Given records START
(* ===== verification/Murmur.v ===== *)
(** MurmurHash3_x64_128 of [mem/rowhammer_mitigation.cc] on 64-bit words, the
    invertibility of its mixing steps, and the absence of collisions between
    32-bit row addresses. *)
From S2P Require Import Prelude.

Module Murmur.

(** ** Mixing steps *)

Definition rotl32 (x r : Z) : Z := Z.lor (u32 (Z.shiftl x r)) (Z.shiftr x (32 - r)).
Definition rotl64 (x r : Z) : Z := Z.lor (u64 (Z.shiftl x r)) (Z.shiftr x (64 - r)).

Definition fmix32 (h : Z) : Z :=
  let h := Z.lxor h (Z.shiftr h 16) in
  let h := u32 (h * 0x85ebca6b) in
  let h := Z.lxor h (Z.shiftr h 13) in
  let h := u32 (h * 0xc2b2ae35) in
  Z.lxor h (Z.shiftr h 16).

Definition fmix64 (k : Z) : Z :=
  let k := Z.lxor k (Z.shiftr k 33) in
  let k := u64 (k * 0xff51afd7ed558ccd) in
  let k := Z.lxor k (Z.shiftr k 33) in
  let k := u64 (k * 0xc4ceb9fe1a85ec53) in
  Z.lxor k (Z.shiftr k 33).

Definition c1 : Z := 0x87c37b91114253d5.
Definition c2 : Z := 0x4cf5ad432745937f.

(** The word made of the [n] bytes at [off], least significant first: the
    64-bit load of [getblock64] and, for a partial word, the cases of the
    tail's [switch]. *)
Fixpoint bytes_le (data : list Z) (off : Z) (n : nat) : result Z :=
  match n with
  | O => mret 0
  | S n' =>
      b ← aread data off;
      hi ← bytes_le data (off + 1) n';
      mret (Z.lor b (Z.shiftl hi 8))
  end.

Definition getblock32 (data : list Z) (i : Z) : result Z := bytes_le data (4 * i) 4.
Definition getblock64 (data : list Z) (i : Z) : result Z := bytes_le data (8 * i) 8.

Definition mix_k1 (k1 : Z) : Z := u64 (rotl64 (u64 (k1 * c1)) 31 * c2).
Definition mix_k2 (k2 : Z) : Z := u64 (rotl64 (u64 (k2 * c2)) 33 * c1).

(** One iteration of the body loop. *)
Definition body_step (data : list Z) (i : Z) (h : Z * Z) : result (Z * Z) :=
  let '(h1, h2) := h in
  k1 ← getblock64 data (i * 2 + 0);
  k2 ← getblock64 data (i * 2 + 1);
  let h1 := Z.lxor h1 (mix_k1 k1) in
  let h1 := u64 (u64 (rotl64 h1 27 + h2) * 5 + 0x52dce729) in
  let h2 := Z.lxor h2 (mix_k2 k2) in
  let h2 := u64 (u64 (rotl64 h2 31 + h1) * 5 + 0x38495ab5) in
  mret (h1, h2).

Fixpoint body_loop (data : list Z) (n : nat) (i : Z) (h : Z * Z) : result (Z * Z) :=
  match n with
  | O => mret h
  | S n' => h' ← body_step data i h; body_loop data n' (i + 1) h'
  end.

(** The [switch (len & 15)] on the remaining bytes. *)
Definition tail_step (data : list Z) (off rest : Z) (h : Z * Z) : result (Z * Z) :=
  let '(h1, h2) := h in
  h2 ← (if 9 <=? rest
        then k2 ← bytes_le data (off + 8) (Z.to_nat (rest - 8)); mret (Z.lxor h2 (mix_k2 k2))
        else mret h2);
  h1 ← (if 1 <=? rest
        then k1 ← bytes_le data off (Z.to_nat (Z.min rest 8)); mret (Z.lxor h1 (mix_k1 k1))
        else mret h1);
  mret (h1, h2).

Definition finalize (len : Z) (h : Z * Z) : Z * Z :=
  let '(h1, h2) := h in
  let h1 := Z.lxor h1 len in
  let h2 := Z.lxor h2 len in
  let h1 := u64 (h1 + h2) in
  let h2 := u64 (h2 + h1) in
  let h1 := fmix64 h1 in
  let h2 := fmix64 h2 in
  let h1 := u64 (h1 + h2) in
  let h2 := u64 (h2 + h1) in
  (h1, h2).

Definition MurmurHash3_x64_128 (data : list Z) (seed : Z) : result (Z * Z) :=
  let len := zlen data in
  let nblocks := len / 16 in
  h ← body_loop data (Z.to_nat nblocks) 0 (seed, seed);
  h ← tail_step data (nblocks * 16) (Z.land len 15) h;
  mret (finalize len h).

Definition RQhash (data : list Z) : result (Z * Z) := MurmurHash3_x64_128 data 0xdeadbeef.

(** The four bytes of a row address, as [CountingBloomFilter] builds them. *)
Definition row_bytes (rowAddr : Z) : list Z :=
  [u8 (Z.land rowAddr 255); u8 (Z.land (Z.shiftr rowAddr 8) 255);
   u8 (Z.land (Z.shiftr rowAddr 16) 255); u8 (Z.land (Z.shiftr rowAddr 24) 255)].


(** ** Every mixing step is invertible *)

Abbreviation w64 := (in_width 64).

Lemma u64_width x : w64 (u64 x).
Proof. apply u64_range. Qed.
#[local] Hint Resolve u64_width : core.

(** [x ^= x >> s] undoes itself on a word of at most [2 s] bits. *)
Lemma xorshift_involutive w s x :
  0 < s -> w <= 2 * s -> 0 <= w -> in_width w x ->
  Z.lxor (Z.lxor x (Z.shiftr x s)) (Z.shiftr (Z.lxor x (Z.shiftr x s)) s) = x.
Proof.
  intros Hs Hws Hw Hx. apply Z.bits_inj'. intros i Hi. autorewrite with bits.
  rewrite (in_width_high w x (i + s + s)) by (done || lia).
  by destruct (Z.testbit x i), (Z.testbit x (i + s)).
Qed.

Lemma xorshift_width w s x : 0 <= w -> 0 <= s -> in_width w x ->
  in_width w (Z.lxor x (Z.shiftr x s)).
Proof. intros. apply in_width_lxor; [done|done|]. by apply in_width_shiftr. Qed.

(** Multiplication by a constant with an inverse modulo [2^64]. *)
Lemma mul_inv64 c c' x : (c * c') mod 2 ^ 64 = 1 -> w64 x -> u64 (u64 (x * c) * c') = x.
Proof.
  intros Hc Hx. unfold u64. rewrite Zmult_mod_idemp_l, <- Z.mul_assoc, <- Zmult_mod_idemp_r, Hc.
  rewrite Z.mul_1_r. by apply Z.mod_small.
Qed.

Lemma rotl64_width x r : 0 <= r <= 64 -> w64 x -> w64 (rotl64 x r).
Proof.
  intros Hr Hx. unfold rotl64. apply in_width_lor; [done|done|].
  by apply in_width_shiftr; [|lia|].
Qed.

Lemma rotl64_testbit x r i : 0 < r < 64 -> w64 x -> 0 <= i < 64 ->
  Z.testbit (rotl64 x r) i = Z.testbit x ((i - r) mod 64).
Proof.
  intros Hr Hx Hi. unfold rotl64, u64. autorewrite with bits.
  rewrite Z.mod_pow2_bits_low by lia. autorewrite with bits.
  destruct (Z.lt_ge_cases i r).
  - rewrite Z.testbit_neg_r by lia. cbn. f_equal.
    rewrite <- (Z.mod_add _ 1), Z.mod_small by lia. lia.
  - rewrite (in_width_high 64 x (i + (64 - r))) by (done || lia).
    rewrite orb_false_r, Z.mod_small by lia. done.
Qed.

Lemma rotl64_inv x r : 0 < r < 64 -> w64 x -> rotl64 (rotl64 x r) (64 - r) = x.
Proof.
  intros Hr Hx. apply Z.bits_inj'. intros i Hi.
  pose proof (rotl64_width x r ltac:(lia) Hx) as Hw.
  pose proof (rotl64_width _ (64 - r) ltac:(lia) Hw).
  destruct (Z.lt_ge_cases i 64).
  - pose proof (Z.mod_pos_bound (i - (64 - r)) 64 ltac:(lia)).
    rewrite !rotl64_testbit by (done || lia). f_equal.
    rewrite Zminus_mod_idemp_l. replace (i - (64 - r) - r) with (i + (-1) * 64) by lia.
    rewrite Z.mod_add by lia. apply Z.mod_small. lia.
  - by rewrite !(in_width_high 64) by (done || lia).
Qed.

(** The inverse of the finalization mix. *)
Definition unfmix64 (k : Z) : Z :=
  let k := Z.lxor k (Z.shiftr k 33) in
  let k := u64 (k * 11291846944257947611) in
  let k := Z.lxor k (Z.shiftr k 33) in
  let k := u64 (k * 5725274745694666757) in
  Z.lxor k (Z.shiftr k 33).

Lemma fmix64_width k : w64 k -> w64 (fmix64 k).
Proof. intros. unfold fmix64. by apply xorshift_width. Qed.

Lemma unfmix64_fmix64 k : w64 k -> unfmix64 (fmix64 k) = k.
Proof.
  intros Hk. unfold unfmix64, fmix64.
  rewrite (xorshift_involutive 64) by (done || lia).
  rewrite mul_inv64; [|done|by apply xorshift_width].
  rewrite (xorshift_involutive 64) by (done || lia).
  rewrite mul_inv64; [|done|by apply xorshift_width].
  by apply (xorshift_involutive 64).
Qed.

Lemma fmix64_unfmix64 k : w64 k -> fmix64 (unfmix64 k) = k.
Proof.
  intros Hk. unfold unfmix64, fmix64.
  rewrite (xorshift_involutive 64) by (done || lia).
  rewrite mul_inv64; [|done|by apply xorshift_width].
  rewrite (xorshift_involutive 64) by (done || lia).
  rewrite mul_inv64; [|done|by apply xorshift_width].
  by apply (xorshift_involutive 64).
Qed.

Lemma mix_k1_inj x y : w64 x -> w64 y -> mix_k1 x = mix_k1 y -> x = y.
Proof.
  intros Hx Hy H. apply (f_equal (fun z => u64 (z * 12114143059468233855))) in H.
  unfold mix_k1 in H.
  rewrite !mul_inv64 in H by (done || by apply rotl64_width).
  apply (f_equal (fun z => rotl64 z (64 - 31))) in H.
  rewrite !rotl64_inv in H by (done || lia).
  apply (f_equal (fun z => u64 (z * 12214898983567248765))) in H.
  by rewrite !mul_inv64 in H by done.
Qed.

Lemma u64_add_inj x y c : w64 x -> w64 y -> u64 (x + c) = u64 (y + c) -> x = y.
Proof.
  intros Hx Hy H. apply (f_equal (fun z => u64 (z - c))) in H. unfold u64 in H.
  rewrite !Zminus_mod_idemp_l, !Z.add_simpl_r in H.
  by rewrite !Z.mod_small in H.
Qed.

Lemma lxor_inj a x y : Z.lxor a x = Z.lxor a y -> x = y.
Proof.
  intros H. apply (f_equal (Z.lxor a)) in H.
  by rewrite <- !Z.lxor_assoc, Z.lxor_nilpotent, !Z.lxor_0_l in H.
Qed.

Lemma pair_add_inj a b a' b' :
  w64 a -> w64 b -> w64 a' -> w64 b' ->
  u64 (a + b) = u64 (a' + b') -> u64 (b + u64 (a + b)) = u64 (b' + u64 (a' + b')) ->
  a = a' /\ b = b'.
Proof.
  intros Ha Hb Ha' Hb' H1 H2. rewrite H1 in H2. apply u64_add_inj in H2 as ->; [|done|done].
  by apply u64_add_inj in H1.
Qed.

(** Finalization loses nothing. *)
Lemma finalize_inj len h1 h2 h1' h2' :
  w64 len -> w64 h1 -> w64 h2 -> w64 h1' -> w64 h2' ->
  finalize len (h1, h2) = finalize len (h1', h2') -> h1 = h1' /\ h2 = h2'.
Proof.
  intros Hl H1 H2 H1' H2' H. unfold finalize in H. injection H as Ha Hb.
  assert (w64 (Z.lxor h1 len) /\ w64 (Z.lxor h2 len) /\ w64 (Z.lxor h1' len) /\ w64 (Z.lxor h2' len))
    as (W1 & W2 & W1' & W2') by (split_and!; by apply in_width_lxor).
  apply pair_add_inj in Hb as [Hf1 Hf2]; [|by apply fmix64_width..|done].
  apply (f_equal unfmix64) in Hf1, Hf2. rewrite !unfmix64_fmix64 in Hf1, Hf2 by done.
  apply pair_add_inj in Hf2 as [Hx1 Hx2]; [|done..].
  rewrite (Z.lxor_comm h1), (Z.lxor_comm h1') in Hx1.
  rewrite (Z.lxor_comm h2), (Z.lxor_comm h2') in Hx2. split; by eapply lxor_inj.
Qed.

(** ** Row addresses do not collide *)

Lemma row_bytes_le r : in_width 32 r -> bytes_le (row_bytes r) 0 4 = Ok r.
Proof.
  intros Hr. unfold row_bytes.
  assert (Hb : forall x, u8 (Z.land x 255) = Z.land x (Z.ones 8)).
  { intros x. apply u8_small. change 255 with (Z.ones 8). rewrite Z.land_ones by lia.
    apply Z.mod_pos_bound. lia. }
  rewrite !Hb. unfold bytes_le, aread, mbind, result_bind, mret, result_ret.
  cbn -[Z.land Z.lor Z.shiftl Z.shiftr Z.ones]. f_equal.
  rewrite Z.shiftl_0_l, Z.lor_0_r.
  assert (H24 : Z.shiftr r 24 = Z.land (Z.shiftr r 24) (Z.ones 8)).
  { rewrite Z.land_ones by lia. symmetry. apply Z.mod_small.
    rewrite Z.shiftr_div_pow2 by lia. unfold in_width in Hr. split; [apply Z.div_pos; lia|].
    apply Z.div_lt_upper_bound; lia. }
  rewrite <- H24.
  replace (Z.shiftr r 24) with (Z.shiftr (Z.shiftr r 16) 8) by (rewrite Z.shiftr_shiftr by lia; done).
  rewrite lor_low_high by lia.
  replace (Z.shiftr r 16) with (Z.shiftr (Z.shiftr r 8) 8) by (rewrite Z.shiftr_shiftr by lia; done).
  by rewrite !lor_low_high by lia.
Qed.

(** The hash of a row address in closed form: no body block, a 4-byte tail. *)
Lemma RQhash_row r : in_width 32 r ->
  RQhash (row_bytes r) =
    Ok (finalize 4 (Z.lxor 0xdeadbeef (mix_k1 r), 0xdeadbeef)).
Proof.
  intros Hr. unfold RQhash, MurmurHash3_x64_128.
  change (zlen (row_bytes r)) with 4. change (4 / 16) with 0.
  change (Z.land 4 15) with 4. cbn [Z.to_nat body_loop].
  unfold tail_step. change (9 <=? 4) with false. change (1 <=? 4) with true.
  change (Z.to_nat (Z.min 4 8)) with 4%nat. change (0 * 16) with 0.
  unfold mbind, result_bind, mret, result_ret. by rewrite row_bytes_le.
Qed.

(** C27. Two distinct 32-bit row addresses never have the same 128-bit hash:
    [RQhash] on the four bytes of a row always returns, and is injective. *)
Theorem RQhash_row_injective (r r' : Z) :
  in_width 32 r -> in_width 32 r' ->
  exists h h', RQhash (row_bytes r) = Ok h /\ RQhash (row_bytes r') = Ok h' /\
    (h = h' -> r = r').
Proof.
  intros Hr Hr'. eexists _, _. split; [by apply RQhash_row|]. split; [by apply RQhash_row|].
  intros Hf.
  assert (w64 r /\ w64 r') as [W W'] by (unfold in_width in *; lia).
  assert (forall x, w64 x -> w64 (Z.lxor 0xdeadbeef (mix_k1 x))) as Hw.
  { intros x Hx. apply in_width_lxor; [done|done|]. apply u64_width. }
  apply finalize_inj in Hf as [Hf _]; [|done|by apply Hw|done|by apply Hw|done].
  apply lxor_inj in Hf. by apply mix_k1_inj.
Qed.

Lemma RQhash_row_injective_witness :
  exists h h', RQhash (row_bytes 77) = Ok h /\ RQhash (row_bytes 78) = Ok h' /\
    (h = h' -> 77 = 78).
Proof. apply (RQhash_row_injective 77 78); split; vm_compute; congruence. Defined.
End Murmur.
(** C26. No false negatives.  After any history of insertions and deletions
    that deletes only rows it holds, and is short enough for the 32-bit
    counters, no operation faults and a query of every row still held returns
    [true], leaving the filter as it was. *)
Theorem no_false_negative (n mc k : Z) (st : Z * Z * Z) (ops : list op) (M : list Z) :
  0 < n -> 0 <= k -> k * zlen ops < 2 ^ 32 ->
  Forall (fun o => in_width 32 (op_row o)) ops ->
  contents [] ops = Some M ->
  exists f, exec ops (create n mc k st) = Ok (tt, f) /\
    forall r, r ∈ M -> query r f = Ok (true, f).
Proof.
  intros Hn Hk Hb Hops HM.
  pose proof (exec_spec ops _ [] M (represents_create n mc k st Hn) Hops Hk Hb HM) as He.
  apply wp_inv in He as ([] & f & Hok & Hrep). exists f. split; [done|].
  intros r Hin. assert (in_width 32 r) as Hr.
  { pose proof (rep_rows _ _ Hrep) as HF. rewrite Forall_forall in HF. by apply HF, list_elem_of_In. }
  pose proof (query_spec f M r Hrep Hr) as Hq.
  apply wp_inv in Hq as (b & f' & Hq & -> & Hb'). by rewrite Hq, (Hb' Hin).
Qed.

Definition example_ops : list op := [Add 5; Add 77; Add 5; Del 5; Add 1000; Del 77].

Lemma no_false_negative_witness :
  exists f, exec example_ops (create 64 15 3 (0, 0, 0)) = Ok (tt, f) /\
    forall r, r ∈ [1000; 5] -> query r f = Ok (true, f).
Proof.
  apply (no_false_negative 64 15 3 (0, 0, 0) example_ops [1000; 5]).
  - lia.
  - lia.
  - vm_compute. reflexivity.
  - repeat constructor; vm_compute; congruence.
  - vm_compute. reflexivity.
Defined.
End CountingBloomFilter.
Given records END
# Assignment
Give back exactly the lines above starting at the line where "Z.lxor h (Z.shiftr h 16)." appears and ending at the line where "Definition getblock64 (data" appears, both included, with no other lines.

# Exercise response
  Z.lxor h (Z.shiftr h 16).

Definition fmix64 (k : Z) : Z :=
  let k := Z.lxor k (Z.shiftr k 33) in
  let k := u64 (k * 0xff51afd7ed558ccd) in
  let k := Z.lxor k (Z.shiftr k 33) in
  let k := u64 (k * 0xc4ceb9fe1a85ec53) in
  Z.lxor k (Z.shiftr k 33).

Definition c1 : Z := 0x87c37b91114253d5.
Definition c2 : Z := 0x4cf5ad432745937f.

(** The word made of the [n] bytes at [off], least significant first: the
    64-bit load of [getblock64] and, for a partial word, the cases of the
    tail's [switch]. *)
Fixpoint bytes_le (data : list Z) (off : Z) (n : nat) : result Z :=
  match n with
  | O => mret 0
  | S n' =>
      b ← aread data off;
      hi ← bytes_le data (off + 1) n';
      mret (Z.lor b (Z.shiftl hi 8))
  end.

Definition getblock32 (data : list Z) (i : Z) : result Z := bytes_le data (4 * i) 4.
Definition getblock64 (data : list Z) (i : Z) : result Z := bytes_le data (8 * i) 8.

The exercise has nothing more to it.